Nerve conduction study indicated the patient suffering from a predominantly sensory neuropathy and mildly motor neuropathy. Muscle pathology of the patient demonstrated no typical neurogenic change, which was consistent with the electrophysiological findings including prominent abnormalities of sensory nerves and slightly axonal damage of motor nerves. It demonstrated that sensory neuropathy can be one of the main manifestations in this patient with late-onset MADD [10]. Recent studies showed that zebrafish model of MADD displayed increased neural cell proliferation, abnormal glial patterning, reduced motor axon branching, as well as disorganized sensory axonal tract with hypomyelination, and decreased response to touch stimulation [22, 23]. Although the neural phenotype in MADD zebrafish model is associated with aberrant activation of the PPARG-ERK pathway and mTORC1 signaling resulting from mitochondrial dysfunction and oxidative stress, the detailed pathomechanism how mutant ETF-QO plays some roles in neurogenesis or maintenance is still unclear [24]. Treatment with riboflavin and coenzyme Q10 was quickly effective to resolve the muscle weakness, as reported by others [25], but did not resolve the sensory neuropathy in the same way. According to the fellow-up result, long-term administration of riboflavin, coenzyme Q10 and vitamin B12 may be helpful to reverse the damage of sensory nerves.

Defects of ETF:QO can cause dysfunction of the acyl-CoA dehydrogenases, which leads to defects in electron transfer generated by dehydrogenation reactions and accumulation of multiple acyl-CoAs and metabolic substrates in tissues [26]. The mutation p.257Tyr>Cys locates in flavin adenine dinucleotide (FAD) domain, and p.307Ser>Cys locates in ubiquinone (UQ) binding region.

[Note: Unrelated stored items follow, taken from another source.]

Lemma event_covers s c l :
  q_shutting_down (queue_of s) = false ->
  c = ctl s \/ (exists key, c = set_queue (q_add (StringItem key)) (ctl s)) -> covers l (queue_of s) ->
  exists l', covers l' (Workqueue c) /\ (length l' <= S (length l))%nat.
Proof.
  intros Hns [->|[key ->]] Hl; [exists l; split; [done|lia]|].
  exists (StringItem key :: l). split; [|done]. intros x. cbn. rewrite dirty_add by done.
  intros [<-|?]; [by left|right; auto].
Qed.

Lemma spawn_effort ok s s' l :
  inv s -> crashed s = None -> run_step threads ok s = Some s' ->
  q_shutting_down (queue_of s') = false -> (effort s' l <= effort s l)%nat /\ queue_of s' = queue_of s.
Proof.
  intros Hi Hc E Hns'. unfold run_step in E.
  assert (forall err, q_shutting_down (queue_of (shut_down err s)) = true) as Hshut.
  { intros err. unfold queue_of. cbn. by autorewrite with queue. }
  unfold effort. rewrite Hc. destruct (run s) as [|[|k]| |] eqn:Er.
  - destruct ok; [destruct (all_synced s); [|done]|destruct (stop_closed s); [|done]]; injection E as <-;
      [cbn; rewrite Hc; split; [lia|done]|by rewrite Hshut in Hns'].
  - injection E as <-. cbn. rewrite Hc. split; [lia|done].
  - injection E as <-. cbn. rewrite Hc, sum_list_with_app. cbn. split; [lia|done].
  - destruct (stop_closed s); [|done]. injection E as <-. by rewrite Hshut in Hns'.
  - done.
Qed.

Lemma step_effort a s s' l :
  inv s -> no_elapse a -> step a s = Some s' -> q_shutting_down (queue_of s') = false ->
  covers l (queue_of s) ->
  exists l', covers l' (queue_of s') /\
    ((if is_work a then 1 else 0) + effort s' l' <= effort s l + 6 * (if is_call a then 1 else 0))%nat.
Proof.
  intros Hi Ha E Hns' Hl. pose proof (shutting_step _ _ _ Hi (inv_step _ _ _ Hi E) E Hns') as Hns.
  unfold step in E. destruct (crashed s) eqn:Hc; [done|]. destruct (Main.ended (proc s)); [done|].
  assert (forall s1 l1, run s1 = run s -> workers s1 = workers s -> (length l1 <= S (length l))%nat ->
    (effort s1 l1 <= effort s l + 6)%nat /\ (l1 = l -> (effort s1 l1 <= effort s l)%nat)) as Hsame.
  { intros s1 l1 Er Ew Hlen. unfold effort. rewrite Er, Ew, Hc. destruct (crashed s1); [lia|].
    split; [lia|]. by intros ->. }
  assert (forall s1, run s1 = run s -> workers s1 = workers s -> queue_of s1 = queue_of s ->
    exists l', covers l' (queue_of s1) /\ (0 + effort s1 l' <= effort s l + 6 * 0)%nat) as Hquiet.
  { intros s1 Er Ew Eq. exists l. rewrite Eq. split; [done|].
    destruct (Hsame s1 l Er Ew ltac:(lia)) as [_ H1]. specialize (H1 eq_refl). lia. }
  destruct a as [a|a|a|ok|i o1 o2|]; cbn [is_work is_call]; cbn in E.
  - destruct (Main.act a (proc s)); [|done]. injection E as <-. by apply Hquiet.
  - unfold service_step in E. destruct (inf_step _ a (svc s)) as [[p|g]|]; [| |done]; injection E as <-.
    { exists l. split; [done|]. unfold effort. cbn. lia. }
    destruct (call_service_cases s) as (c & Ec & Hcq).
    destruct a; try (by apply Hquiet). rewrite Ec. destruct (event_covers s c l Hns Hcq Hl) as (l' & Hl' & Hlen).
    exists l'. split; [done|]. destruct (Hsame (set_svc g (set_ctl c s)) l'); [done..|]. lia.
  - unfold slice_step in E. destruct (inf_step _ a (slc s)) as [[p|g]|]; [| |done]; injection E as <-.
    { exists l. split; [done|]. unfold effort. cbn. lia. }
    destruct (call_slice_cases s) as (c & l1 & Ec & Hcq).
    destruct a; try (by apply Hquiet). rewrite Ec. destruct (event_covers s c l Hns Hcq Hl) as (l' & Hl' & Hlen).
    exists l'. split; [done|]. destruct (Hsame (set_slc g (set_lost (l1 ++ lost s) (set_ctl c s))) l'); [done..|]. lia.
  - destruct (spawn_effort ok s s' l Hi Hc E Hns') as [Hle Eq]. exists l. rewrite Eq. split; [done|]. lia.
  - destruct (work_effort i o1 o2 s s' l Hi Hc Hns E Hl) as (l' & Hl' & Hle). exists l'. split; [done|]. lia.
  - done.
Qed.
(** The worker has looked up the slice of a second event, and its service. *)
Lemma served_slice_event_crashes_witness :
  exists s' p, step (AWorker 0 [ex_port] [ex_port]) (ex_after ex_second) = Some s' /\
    crashed s' = Some p /\ forall a, step a s' = None.
Proof.
  set (w := found_pointers (workers (ex_after ex_second) !! 0%nat)).
  apply (served_slice_event_crashes ex_second ex_proxy (ex_queue []) (hmap_new 4) (hmap_new 8)
    (ex_after ex_second) 0 w.1.1 w.1.2 w.2 (obj_copy ex_service_obj)).
  - by_vm.
  - by_vm.
  - apply ex_small. by_vm.
  - apply ex_exec. by_vm.
  - by_vm.
  - by_vm.
  - by_vm.
  - by_vm.
  - exists 0%nat, (set_ServiceId 1 ex_svc), ex_ports. split_and!; try by_vm.
    + exact ex_ports_order.
    + apply (order_of_nonempty _ _ _ ex_ports_order).
    + discriminate.
Defined.

End RunningLive.
(* ===== verification/EndToEnd.v ===== *)
(** * From the API server to a connection

    What the agent writes to the maps comes from the objects the API server
    sent, so a connection that [connect4] redirects goes to a ready address of
    a slice and to a target port of a service, and was made to the cluster
    address and a port of a service.  This composes the informers, the
    controller, the manager and the eBPF program, in every interleaving. *)

From Stdlib Require Import ZArith Lia String.
From stdpp Require Import base gmap list strings.
From S2P Require Import Prelude Endian GoStrings GoNet Layout BpfMap Connect4 GoSet Manager ManagerSpec Main Controller ControllerSpec Closed Informer InformerRun Resources System Running RunningInv RunningSpec RunningLive.
Import Endian GoStrings GoNet Layout BpfMap Connect4 GoSet Manager ManagerSpec Controller ControllerSpec Closed Informer InformerRun Resources Running RunningInv RunningSpec RunningLive.

Local Open Scope Z_scope.
Local Open Scope go_scope.

Module EndToEnd.

(** ** The manager's entries and where they come from *)

Section manager.
Context {SM BM : Type} `{!MapOps lb4_key lb4_service SM} `{!MapOps Z lb4_backend BM}.
Context `{!MapSpec lb4_key lb4_service SM} `{!MapSpec Z lb4_backend BM}.
Implicit Type m : ServiceManager SM BM.

(** The pairs of a cluster address word and a port that may occur, and those of
    an endpoint word and a port. *)
Context (vip : Z -> Ports -> Prop) (backend : Z -> Ports -> Prop).

Record sourced (svc : Service) : Prop := {
  sourced_backends w ports p : w ∈ Endpoints svc -> SvcPorts svc = Some ports ->
    p ∈ members ports -> backend w p;
  sourced_ports ip ports p : LittleEndian_Uint32 (To4 (IpAddress svc)) = Returns ip ->
    SvcPorts svc = Some ports -> p ∈ members ports -> vip ip p
}.

Definition service_sourced (k : lb4_key) : Prop := exists ip p, vip ip p /\ k = service_entry_key ip p.
Definition backend_sourced (x : lb4_backend) : Prop := exists w p, backend w p /\ x = endpoint_entry w p.

(** The manager while a loop runs that leaves the heap alone. *)
Record entries_ok (h : gmap loc Service) m : Prop := {
  entries_services sm k v : serviceMap m = Some sm -> map_lookup sm k = Some v -> service_sourced k;
  entries_backends bm k x : endpointsMap m = Some bm -> map_lookup bm k = Some x -> backend_sourced x;
  entries_heap : heap m = h
}.

Definition all_sourced (h : gmap loc Service) : Prop := forall l svc, h !! l = Some svc -> sourced svc.

Lemma entries_same h m m' : entries_ok h m -> serviceMap m' = serviceMap m ->
  endpointsMap m' = endpointsMap m -> heap m' = heap m -> entries_ok h m'.
Proof. intros [H1 H2 H3] E1 E2 E3. constructor; [by rewrite E1|by rewrite E2|by rewrite E3]. Qed.

Lemma entries_serviceMap_Delete h k : preserves (entries_ok h) (serviceMap_Delete k).
Proof.
  intros m Hm. pose proof Hm as [H1 H2 H3]. unfold serviceMap_Delete. destruct (serviceMap m) as [sm|] eqn:Es; [|done].
  destruct (map_delete sm k) as [err|sm'] eqn:Ed; [done|].
  constructor; [|done..]. intros sm0 k' v [= <-]. rewrite (lookup_after_delete _ _ _ Ed).
  case_decide; [done|]. by apply H1.
Qed.

Lemma entries_endpointsMap_Delete h k : preserves (entries_ok h) (endpointsMap_Delete k).
Proof.
  intros m Hm. pose proof Hm as [H1 H2 H3]. unfold endpointsMap_Delete. destruct (endpointsMap m) as [bm|] eqn:Es; [|done].
  destruct (map_delete bm k) as [err|bm'] eqn:Ed; [done|].
  constructor; [done| |done]. intros bm0 k' v [= <-]. rewrite (lookup_after_delete _ _ _ Ed).
  case_decide; [done|]. by apply H2.
Qed.

Lemma entries_serviceMap_Update h k v :
  service_sourced k -> preserves (entries_ok h) (serviceMap_Update k v).
Proof.
  intros Hk m Hm. pose proof Hm as [H1 H2 H3]. unfold serviceMap_Update.
  destruct (serviceMap m) as [sm|] eqn:Es; [|done].
  destruct (map_update sm k v) as [err|sm'] eqn:Ed; [done|].
  constructor; [|done..]. intros sm0 k' v' [= <-]. rewrite (lookup_after_update _ _ _ _ Ed).
  case_decide; [by subst|]. by apply H1.
Qed.

Lemma entries_endpointsMap_Update h k x :
  backend_sourced x -> preserves (entries_ok h) (endpointsMap_Update k x).
Proof.
  intros Hx m Hm. pose proof Hm as [H1 H2 H3]. unfold endpointsMap_Update.
  destruct (endpointsMap m) as [bm|] eqn:Es; [|done].
  destruct (map_update bm k x) as [err|bm'] eqn:Ed; [done|].
  constructor; [done| |done]. intros bm0 k' v' [= <-]. rewrite (lookup_after_update _ _ _ _ Ed).
  case_decide; [by intros [= <-]|]. by apply H2.
Qed.

(** A use of the service's address word. *)
Lemma service_word_bind {A} h svc (k : Z -> GoM (ServiceManager SM BM) A) :
  (forall ip, LittleEndian_Uint32 (To4 (IpAddress svc)) = Returns ip -> preserves (entries_ok h) (k ip)) ->
  preserves (entries_ok h) (bind (service_word svc) k).
Proof.
  intros Hk m Hm. unfold bind, service_word.
  destruct (LittleEndian_Uint32 _) as [ip|p] eqn:E; [by apply Hk|done].
Qed.

#[local] Hint Resolve entries_serviceMap_Delete entries_endpointsMap_Delete entries_serviceMap_Update
  entries_endpointsMap_Update service_word_bind : go.

Lemma entries_delete_endpoints h sid eps index : preserves (entries_ok h) (delete_endpoints sid eps index).
Proof.
  revert index. induction eps as [|e eps IH]; intros index; cbn [delete_endpoints]; auto with go.
  apply preserves_bind; auto with go. intros [err|]; auto with go.
Qed.

Lemma entries_append_endpoints h sid p eps index :
  Forall (fun w => backend w p) eps -> preserves (entries_ok h) (append_endpoints sid p eps index).
Proof.
  intros Heps. revert index. induction Heps as [|e eps He _ IH]; intros index; cbn [append_endpoints]; auto with go.
  apply preserves_get. intros m. destruct (endpointsMap m); auto with go.
  apply preserves_bind; [|intros [err|]; auto with go].
  apply entries_endpointsMap_Update. by exists e, p.
Qed.

Lemma entries_delete_visitor h svc p : preserves (entries_ok h) (delete_visitor svc p).
Proof.
  unfold delete_visitor. apply service_word_bind. intros ip _. apply preserves_bind; auto with go.
  intros [err|]; auto using entries_delete_endpoints with go.
Qed.

Lemma entries_append_visitor h svc ports p :
  sourced svc -> SvcPorts svc = Some ports -> p ∈ members ports ->
  preserves (entries_ok h) (append_visitor svc p).
Proof.
  intros [Heps Hports] Hp Hin. unfold append_visitor. apply service_word_bind. intros ip Hip.
  pose proof (Hports ip ports p Hip Hp Hin) as Ht.
  apply preserves_get. intros m. destruct (serviceMap m); auto with go.
  apply preserves_bind; [apply entries_serviceMap_Update; by exists ip, p|].
  intros [err|]; auto with go. apply entries_append_endpoints, Forall_forall. eauto.
Qed.

(** ** The operations *)

(** The order visits ports of the service only. *)
Definition visits (svc : Service) (ord : list Ports) : Prop :=
  forall ports p, SvcPorts svc = Some ports -> p ∈ ord -> p ∈ members ports.

Lemma entries_DeleteService h key ord : preserves (entries_ok h) (DeleteService key ord).
Proof.
  unfold DeleteService. apply preserves_get. intros m0. destruct (services m0 !! key) as [l|]; auto with go.
  apply preserves_bind. { intros m Hm. unfold deref. by destruct (heap m !! l). }
  intros svc. apply preserves_bind.
  { unfold iter_ports. destruct (SvcPorts svc); auto with go. apply iter_over_preserves.
    intros p _. apply entries_delete_visitor. }
  intros _. apply preserves_bind; auto with go. intros m Hm. by eapply entries_same.
Qed.

Lemma entries_AppendService l svc ord m o m' :
  all_sourced (heap m) -> entries_ok (heap m) m -> heap m !! l = Some svc -> visits svc ord ->
  AppendService l ord m = (o, m') -> all_sourced (heap m') /\ entries_ok (heap m') m'.
Proof.
  intros Hall Hm Hl Hord E. unfold AppendService, bind in E.
  destruct (assign_id l m) as [oa m1] eqn:Ea.
  assert (exists svc1, heap m1 !! l = Some svc1 /\ Endpoints svc1 = Endpoints svc /\
    IpAddress svc1 = IpAddress svc /\ SvcPorts svc1 = SvcPorts svc /\ all_sourced (heap m1) /\
    entries_ok (heap m1) m1) as (svc1 & Hl1 & Ee & Ei & Ep & Hall1 & Hm1).
  { unfold assign_id, bind, get, deref in Ea. rewrite Hl in Ea.
    destruct (find_free id_fuel 1 _) as [i|]; injection Ea as <- <-; [|by exists svc].
    exists (set_ServiceId (uwrap 16 i) svc). cbn. rewrite lookup_insert_eq. split_and!; try done.
    - intros l' svc'. rewrite lookup_insert_Some. intros [[<- <-]|[_ ?]]; [|by eapply Hall].
      by destruct (Hall l svc Hl).
    - by destruct Hm. }
  assert (sourced svc1) as Hs1 by by eapply Hall1.
  destruct oa as [[]|p]; [|by injection E as <- <-].
  unfold deref in E. rewrite Hl1 in E.
  assert (preserves (entries_ok (heap m1)) (iter_ports svc1 ord (append_visitor svc1))) as Hit.
  { unfold iter_ports. destruct (SvcPorts svc1) as [ports|] eqn:Esp; [|auto with go].
    apply iter_over_preserves. intros p Hin. apply (entries_append_visitor _ _ ports); [done..|].
    apply (Hord ports p); [congruence|done]. }
  specialize (Hit m1 Hm1). destruct (iter_ports _ _ _ m1) as [[[]|p] m2]; cbn in Hit, E; injection E as <- <-;
    pose proof (entries_heap _ _ Hit) as Eh; cbn [heap set_services]; rewrite Eh; (split; [done|]);
    [|done]. by apply (entries_same _ m2).
Qed.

The two mutations clustered in FAD/UQ binding domain were similar to those in patients with classic late-onset MADD, but the clinical phenotype of our patient presented with great differences with classic late-onset MADD. The mutations added two cysteine residues in the junctional region between FAD domain and UQ binding domain [27]. The additional Cys residues might crosslink with the inherent Cys residue at 248 and 266 positions, which can destroy the 3D structure of ETF:QO. However, the muscular symptoms were effectively responsive to riboflavin treatment, but the peripheral sensory neuropathy was difficult to be reversible, which indicated the underlying pathogenic mechanisms of neuropathy might be different from those of muscle weakness. The genotype–phenotype correlation in this patient is needed to elucidate further.

Conclusions

In summary, paravertebral muscles weakness can be predominant in some patients with late-onset MADD, even can present with bent spine syndrome as the initial symptom. Our case raises the awareness that bent spine syndrome and dropped head syndrome as early symptoms is advised to consider the possibility of late-onset MADD. Except for abnormalities of cardiac or gastrointestinal digestive systems, severe sensory neuropathy can be one of the extramuscular manifestations in some patients with late-onset MADD.

Patient consent

Written informed consent was obtained from the patient for publication of this case report and any accompanying images. A copy of the written consent is available for review by the editor of this journal.